Anche il motivo sub 8) appare infondato nella parte in cui ritiene che si sia formato il silenzio assenso con il decorso del termine di giorni centoventi decorrenti dalla data di presentazione della domanda (10.9.1986).
Il tribunale ribadisce al riguardo la preminenza del rispetto del vincolo cimiteriale, dal che l’impossibilità di far decorrere il termine atto a formare il silenzio assenso.
Anche questo motivo non può trovare accoglimento, sì che le censure proposte per far dichiarare l’illegittimità dell’atto in via derivata sono infondate.
Vanno ora esaminate le doglianze dedotte in via propria.
Con la prima di esse si contesta la natura abusiva dell’immobile di che si tratta, in quanto si tratterebbe di un bene per il quale fu rilasciata una concessione in precario dopo che la deliberazione della giunta comunale 18.2.1971, n. 339 aveva acconsentito al mantenimento delle costruzioni che erano destinate all’attività produttiva. I documenti comprovano che altri soggetti, tra l’altro economicamente più rilevanti della ditta del signor Osvaldo Salvi, si trovarono in situazioni di irregolarità edilizia che l’amministrazione ritenne di sanare appunto in precario, in considerazione delle preminenti esigenze occupazionali che venivano avvertite.
Non di meno già nel 1994 (atto assessorile 23.8.1994, n. 12411) l’amministrazione civica avvisò gli interessati che l’evoluzione della normativa urbanistica imponeva la revoca delle concessioni in precario, sì che il rientro nella legittimità suggerito dal comune passava per la presentazione della domanda di condono;fu quello che la p.a. prospettò anche al dante causa dei ricorrenti con una comunicazione che rappresentava in modo evidente che le costruzioni avrebbero dovuto essere apprezzate dal punto di vista della legittimità.
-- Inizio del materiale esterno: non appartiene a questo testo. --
(* ===== verification/RemoteHeapSpec.v ===== *)
(** * The remote heap is plain memory

    The invariant [heap_ok] of a heap and its world, and what each operation of
    RemoteHeap.v does to the bytes a program sees. *)

From S2P Require Import Prelude PageRegions FaultBackend RemoteHeap.

Section spec.
Context {B C : Type} `{!IPageFaultBackend B} `{!FaultBackendView B} `{!FaultBackendLaws B}.
Context `{!BlockStore C} `{!BlockStoreLaws C}.
Abbreviation World := (HeapWorld B C).
Implicit Types (w : World) (h : RemoteHeap) (b : B) (x i : Z).

(** ** The program's view *)

Definition peer_byte w x : option byte :=
  match bs_value (client_ w) (handle_ (heap w)) with
  | Some blk => znth blk (x - base_ (heap w))
  | None => None
  end.

Definition page_state w x : option bool := fb_page (backend_ w) (page_of x).

Definition heap_byte w x : option byte :=
  match page_state w x with
  | None => peer_byte w x
  | Some _ => Some (mem_byte (backend_ w) x)
  end.

Definition in_heap h x : Prop := base_ h <= x < base_ h + capacity_ h.
Definition in_page h i x : Prop := page_addr h i <= x < page_addr h i + page_bytes_ h.

#[export] Instance in_page_dec h i x : Decision (in_page h i x).
Proof. unfold in_page. apply _. Defined.

Definition page_all w i (P : option bool -> Prop) : Prop :=
  range_pages (page_addr (heap w) i) (page_bytes_ (heap w)) (backend_ w) P.

(** What never changes after construction. *)
Record same_heap h h' : Prop := {
  sh_base : base_ h' = base_ h;
  sh_capacity : capacity_ h' = capacity_ h;
  sh_page : page_bytes_ h' = page_bytes_ h;
  sh_count : page_count_ h' = page_count_ h;
  sh_budget : local_budget_bytes_ h' = local_budget_bytes_ h;
  sh_handle : handle_ h' = handle_ h
}.

(** The shape of the heap: a region of whole pages, backed by a block of its size. *)
Record heap_shape w : Prop := {
  hs_page : 0 < page_bytes_ (heap w);
  hs_whole : page_bytes_ (heap w) mod page_size = 0;
  hs_count : capacity_ (heap w) = page_count_ (heap w) * page_bytes_ (heap w);
  hs_limit : page_bytes_ (heap w) <= bs_limit;
  hs_budget : page_bytes_ (heap w) <= local_budget_bytes_ (heap w);
  hs_region : fb_region (backend_ w) (base_ (heap w)) (capacity_ (heap w));
  hs_block : exists blk, bs_value (client_ w) (handle_ (heap w)) = Some blk /\ zlen blk = capacity_ (heap w)
}.

(** The lists of resident pages. *)
Record residents_ok h : Prop := {
  ro_nodup : NoDup (resident_order_ h);
  ro_keys : forall i, i ∈ resident_ h <-> i ∈ resident_order_ h;
  ro_range : forall i, i ∈ resident_order_ h -> 0 <= i < page_count_ h;
  ro_bytes : resident_bytes (stats_ h) = page_bytes_ h * zlen (resident_order_ h)
}.

Record heap_ok w : Prop := {
  hk_backend : fb_ok (backend_ w);
  hk_armed : fb_armed (backend_ w) = true;
  hk_client : bs_ok (client_ w);
  hk_shape : heap_shape w;
  hk_residents : residents_ok (heap w);
  hk_pages : forall i, 0 <= i < page_count_ (heap w) ->
    (i ∈ resident_order_ (heap w) /\ page_all w i (fun d => d <> None)) \/ page_all w i (fun d => d = None);
  hk_clean : forall x, in_heap (heap w) x -> page_state w x = Some false ->
    peer_byte w x = Some (mem_byte (backend_ w) x)
}.

Record heap_keeps w w' : Prop := {
  kp_ok : heap_ok w';
  kp_same : same_heap (heap w) (heap w');
  kp_byte : forall x, in_heap (heap w) x -> heap_byte w' x = heap_byte w x;
  kp_others : forall k, k <> handle_ (heap w) -> bs_value (client_ w') k = bs_value (client_ w) k
}.

Lemma same_heap_refl h : same_heap h h.
Proof. by split. Qed.

Lemma same_heap_trans h1 h2 h3 : same_heap h1 h2 -> same_heap h2 h3 -> same_heap h1 h3.
Proof. intros [] []. split; congruence. Qed.

Lemma in_heap_same h h' x : same_heap h h' -> in_heap h' x <-> in_heap h x.
Proof. unfold in_heap. by intros [-> -> _ _ _ _]. Qed.

Lemma keeps_refl w : heap_ok w -> heap_keeps w w.
Proof. intros H. by split. Qed.

Lemma keeps_trans w1 w2 w3 : heap_keeps w1 w2 -> heap_keeps w2 w3 -> heap_keeps w1 w3.
Proof.
  intros [] []. split; [done|by eapply same_heap_trans| |].
  - intros x Hx. rewrite kp_byte1, kp_byte0; [done..|]. by apply (in_heap_same _ _ _ kp_same0).
  - intros k Hk. rewrite kp_others1, kp_others0; [done..|]. by rewrite (sh_handle _ _ kp_same0).
Qed.

(** ** Pages of the heap *)

Lemma psize_pos : 0 < page_size.
Proof. apply (ps_pos _ page_size_pow2). Qed.

Lemma heap_bounds w : heap_ok w -> let h := heap w in
  0 < base_ h /\ 0 < capacity_ h /\ base_ h + capacity_ h < U64 /\ base_ h mod page_size = 0 /\ 0 < page_count_ h.
Proof.
  intros Hok h. destruct (fb_region_bounds _ _ _ (hk_backend _ Hok) (hs_region _ (hk_shape _ Hok))) as (? & ? & ? & ? & ?).
  pose proof (hk_shape _ Hok) as []. repeat split; try done. fold h in hs_count0, hs_page0, H0. nia.
Qed.

Lemma aligned_at a n i : a mod page_size = 0 -> n mod page_size = 0 -> (a + i * n) mod page_size = 0.
Proof.
  pose proof psize_pos. intros [x ->]%Z.mod_divide [y ->]%Z.mod_divide; [|lia..].
  apply Z.mod_divide; [lia|]. exists (x + i * y). lia.
Qed.

Lemma page_in_region w i : heap_ok w -> 0 <= i < page_count_ (heap w) ->
  in_region (backend_ w) (page_addr (heap w) i) (page_bytes_ (heap w)) /\
  base_ (heap w) <= page_addr (heap w) i /\ page_addr (heap w) i + page_bytes_ (heap w) <= base_ (heap w) + capacity_ (heap w) /\
  page_length (heap w) i = page_bytes_ (heap w).
Proof.
  intros Hok Hi. destruct (heap_bounds _ Hok) as (H0 & Hc & Hend & Hal & _). pose proof (hk_shape _ Hok) as [].
  unfold page_addr, page_length. assert (0 <= i * page_bytes_ (heap w)) by nia.
  assert (i * page_bytes_ (heap w) + page_bytes_ (heap w) <= capacity_ (heap w)) by nia.
  split; [|lia]. split; [|by apply aligned_at|done|done].
  exists (base_ (heap w)), (capacity_ (heap w)). split; [done|lia].
Qed.

Lemma in_page_range w i x : heap_ok w -> 0 <= i < page_count_ (heap w) ->
  in_page (heap w) i x <->
  page_addr (heap w) i <= page_of x < page_addr (heap w) i + page_bytes_ (heap w).
Proof.
  intros Hok Hi. destruct (page_in_region w i Hok Hi) as ([_ Hal Hw _] & _). symmetry.
  apply (range_multiple _ page_size_pow2); done.
Qed.

Lemma page_of_mod (b : B) x : page_of (B := B) x mod page_size = 0.
Proof. apply (page_of_aligned _ page_size_pow2). Qed.

Lemma page_all_state w i (P : option bool -> Prop) x : heap_ok w -> 0 <= i < page_count_ (heap w) -> page_all w i P ->
  in_page (heap w) i x -> P (page_state w x).
Proof.
  intros Hok Hi Hall Hx. apply Hall; [apply (page_of_mod (backend_ w))|]. by apply (in_page_range w i x Hok Hi).
Qed.

(** Each address of the heap is on one page. *)
Lemma page_index_spec w x : heap_ok w -> in_heap (heap w) x ->
  0 <= page_index_of (heap w) x < page_count_ (heap w) /\ in_page (heap w) (page_index_of (heap w) x) x.
Proof.
  intros Hok Hx. pose proof (hk_shape _ Hok) as []. unfold in_heap, in_page, page_index_of, page_addr in *.
  pose proof (Z.div_mod (x - base_ (heap w)) (page_bytes_ (heap w)) ltac:(lia)).
  pose proof (Z.mod_pos_bound (x - base_ (heap w)) (page_bytes_ (heap w)) ltac:(lia)).
  split; [|lia]. split; [apply Z.div_pos; lia|]. apply Z.div_lt_upper_bound; lia.
Qed.

Lemma in_page_unique h i j x : 0 < page_bytes_ h -> in_page h i x -> in_page h j x -> i = j.
Proof. unfold in_page, page_addr. intros Hp Hi Hj. destruct (Z.lt_trichotomy i j) as [|[|]]; [nia|done|nia]. Qed.

(** Two pages have no address in common. *)
Lemma page_apart w i j p : heap_ok w -> i <> j ->
  page_addr (heap w) j <= p < page_addr (heap w) j + page_bytes_ (heap w) ->
  ~ page_addr (heap w) i <= p < page_addr (heap w) i + page_bytes_ (heap w).
Proof.
  intros Hok Hne Hj Hi. apply Hne. by apply (in_page_unique (heap w) i j p); [apply (hk_shape _ Hok)|..].
Qed.

(** A change to one page that the program cannot see. *)
Lemma heap_change w w' i :
  heap_ok w -> 0 <= i < page_count_ (heap w) -> same_heap (heap w) (heap w') ->
  fb_frame (page_addr (heap w) i) (page_bytes_ (heap w)) (backend_ w) (backend_ w') ->
  bs_ok (client_ w') ->
  (exists blk, bs_value (client_ w') (handle_ (heap w)) = Some blk /\ zlen blk = capacity_ (heap w)) ->
  (forall k, k <> handle_ (heap w) -> bs_value (client_ w') k = bs_value (client_ w) k) ->
  (forall x, in_heap (heap w) x -> ~ in_page (heap w) i x -> peer_byte w' x = peer_byte w x) ->
  residents_ok (heap w') -> (forall j, j <> i -> j ∈ resident_order_ (heap w) -> j ∈ resident_order_ (heap w')) ->
  ((i ∈ resident_order_ (heap w') /\ page_all w' i (fun d => d <> None)) \/ page_all w' i (fun d => d = None)) ->
  (forall x, in_page (heap w) i x -> heap_byte w' x = heap_byte w x) ->
  (forall x, in_page (heap w) i x -> page_state w' x = Some false -> peer_byte w' x = Some (mem_byte (backend_ w') x)) ->
  heap_keeps w w'.
Proof.
  intros Hok Hi Hs Hf Hbs Hblk Hoth Hpeer Hres Hsub Hpi Hbyte Hclean.
  pose proof Hok as [Hb Ha Hc Hsh Hr Hpages Hcl]. pose proof Hs as [Sb Sc Sp Sn Sbu Sh]. pose proof Hsh as [].
  assert (Hst : forall x, in_heap (heap w) x -> ~ in_page (heap w) i x ->
    page_state w' x = page_state w x /\ (page_state w x <> None -> mem_byte (backend_ w') x = mem_byte (backend_ w) x)).
  { intros x Hx Hn. rewrite (in_page_range w i x Hok Hi) in Hn. split.
    - apply (ff_page _ _ _ _ Hf); [apply (page_of_mod (backend_ w))|done].
    - by apply (ff_byte _ _ _ _ Hf). }
  assert (Hdec : forall x, in_page (heap w) i x \/ ~ in_page (heap w) i x).
  { intros x. unfold in_page. destruct (decide (page_addr (heap w) i <= x < page_addr (heap w) i + page_bytes_ (heap w)));
    [by left|by right]. }
  split; [|done| |done].
  - split.
    + apply Hf.
    + by rewrite (ff_armed _ _ _ _ Hf).
    + done.
    + split; rewrite ?Sp, ?Sc, ?Sn, ?Sbu, ?Sb, ?Sh; try done. by apply (ff_region _ _ _ _ Hf).
    + done.
    + intros j. rewrite Sn. intros Hj. destruct (decide (j = i)) as [->|Hne]; [done|].
      assert (Heq : forall P, page_all w j P -> page_all w' j P).
      { intros P HP p Hp Hin. unfold page_addr in Hin. rewrite Sb, Sp in Hin.
        rewrite (ff_page _ _ _ _ Hf); [by apply HP|done|]. by apply (page_apart w i j p Hok). }
      destruct (Hpages j Hj) as [[Hin HP]|HP]; [left|right]; [|by apply Heq]. split; [by apply Hsub|by apply Heq].
    + intros x Hx%(in_heap_same _ _ _ Hs) Hd. destruct (Hdec x) as [Hin|Hout]; [by apply Hclean|].
      destruct (Hst x Hx Hout) as [E1 E2]. rewrite E1 in Hd. rewrite Hpeer, E2 by congruence. by apply Hcl.
  - intros x Hx. destruct (Hdec x) as [Hin|Hout]; [by apply Hbyte|]. destruct (Hst x Hx Hout) as [E1 E2].
    unfold heap_byte. rewrite E1. destruct (page_state w x) eqn:E; [by rewrite E2|by apply Hpeer].
Qed.

(** ** Writing a page back *)

Lemma zlen_mem_bytes b a n : 0 <= n -> zlen (mem_bytes b a n) = n.
Proof. intros Hn. unfold mem_bytes, zlen. rewrite length_fmap, length_seqZ. lia. Qed.

Lemma znth_mem_bytes b a n j : 0 <= j < n -> znth (mem_bytes b a n) j = Some (mem_byte b (a + j)).
Proof.
  intros Hj. rewrite znth_lookup by lia. unfold mem_bytes. rewrite list_lookup_fmap, lookup_seqZ_lt by lia.
  cbn. do 2 f_equal. lia.
Qed.

Lemma mem_bytes_inv b b' a n : mem_bytes b' a n = mem_bytes b a n ->
  forall x, a <= x < a + n -> mem_byte b' x = mem_byte b x.
Proof.
  intros H x Hx. pose proof (znth_mem_bytes b a n (x - a) ltac:(lia)) as E1.
  pose proof (znth_mem_bytes b' a n (x - a) ltac:(lia)) as E2. rewrite H, E1 in E2.
  replace (a + (x - a)) with x in E2 by lia. congruence.
Qed.

Lemma znth_splice {A} off (src l : list A) j : 0 <= off -> off + zlen src <= zlen l -> 0 <= j ->
  znth (splice off src l) j = if decide (off <= j < off + zlen src) then znth src (j - off) else znth l j.
Proof.
  intros Ho Hl Hj. rewrite (znth_lookup (splice _ _ _) j), (znth_lookup l j), lookup_splice, Z2Nat.id by lia.
  destruct (Z.ltb_spec j off), (Z.ltb_spec j (off + zlen src)); case_decide; try lia; try done;
    rewrite znth_lookup by lia; f_equal; lia.
Qed.

Lemma copy_out_run w i : heap_ok w -> 0 <= i < page_count_ (heap w) -> page_all w i (fun d => d <> None) ->
  copy_out (page_addr (heap w) i) (page_bytes_ (heap w)) w =
    (Ret (mem_bytes (backend_ w) (page_addr (heap w) i) (page_bytes_ (heap w))), w).
Proof.
  intros Hok Hi Hall. destruct (page_in_region w i Hok Hi) as (_ & H1 & H2 & _).
  unfold copy_out. rewrite bind_get. set (ok := forallb _ _). assert (Hp : ok = true); [|by rewrite Hp].
  apply forallb_forall. intros off Hoff. apply list_elem_of_In in Hoff.
  apply (elem_of_page_offsets _ page_size_pow2) in Hoff as [Ho _]; [|pose proof (hs_page _ (hk_shape _ Hok)); lia]. set (x := page_addr (heap w) i + off).
  rewrite (permits_law _ _ _ x false (hk_backend _ Hok) (hs_region _ (hk_shape _ Hok))) by (unfold x; lia).
  assert (Hx : in_page (heap w) i x) by (unfold in_page, x; lia).
  pose proof (page_all_state w i _ x Hok Hi Hall Hx) as Hs. unfold page_state in Hs. cbn beta in Hs.
  by destruct (fb_page _ _).
Qed.

(** The peer's copy of a page is what is resident of it. *)
Definition synced w i : Prop :=
  forall x, in_page (heap w) i x -> page_state w x <> None -> peer_byte w x = Some (mem_byte (backend_ w) x).

Record same_residents h h' : Prop := {
  sr_same : same_heap h h';
  sr_order : resident_order_ h' = resident_order_ h;
  sr_keys : resident_ h' = resident_ h;
  sr_bytes : resident_bytes (stats_ h') = resident_bytes (stats_ h)
}.

Lemma residents_same h h' : same_residents h h' -> residents_ok h -> residents_ok h'.
Proof. intros [[] E1 E2 E3] []. split; rewrite ?E1, ?E2, ?E3, ?sh_count0, ?sh_page0; done. Qed.

(** Other pages than [i] are as they were. *)
Definition other_pages i w w' : Prop :=
  forall j P, j <> i -> 0 <= j < page_count_ (heap w) -> page_all w j P -> page_all w' j P.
Quanto ora osservato non asseconda la tesi esposta dai ricorrenti secondo cui non si trattava di un manufatto abusivo, posto che una concessione in precario non può considerarsi bastevole alla regolarizzazione di un immobile edificato in zona a vincolo cimiteriale. Da ciò l’infondatezza del motivo.
Con la seconda censura si lamenta l’omessa considerazione dell’esistenza del manufatto a far data dall’inizio del secolo ventesimo, dal che la necessità che la p.a. motivasse in ordine a tale assorbente profilo.
La circostanza allegata non è provata, ed al contrario la documentazione versata dalla parte stessa a corredo della concessione in precario di cui s’è detto chiarisce che la realizzazione del manufatto a destinazione artigianale risale al 1969, derivando l’infondatezza del motivo.
Con la successiva censura si deduce la natura di variazione essenziale della realizzazione in questione, dal che l’impossibilità di comminarne la demolizione.
Il collegio rileva che il rilascio di una concessione in precario per l’occupazione del suolo non può essere ritenuto equipollente ad un titolo edilizio, sì che la natura abusiva del capannone non può essere revocata in dubbio, dal che l’infondatezza della censura.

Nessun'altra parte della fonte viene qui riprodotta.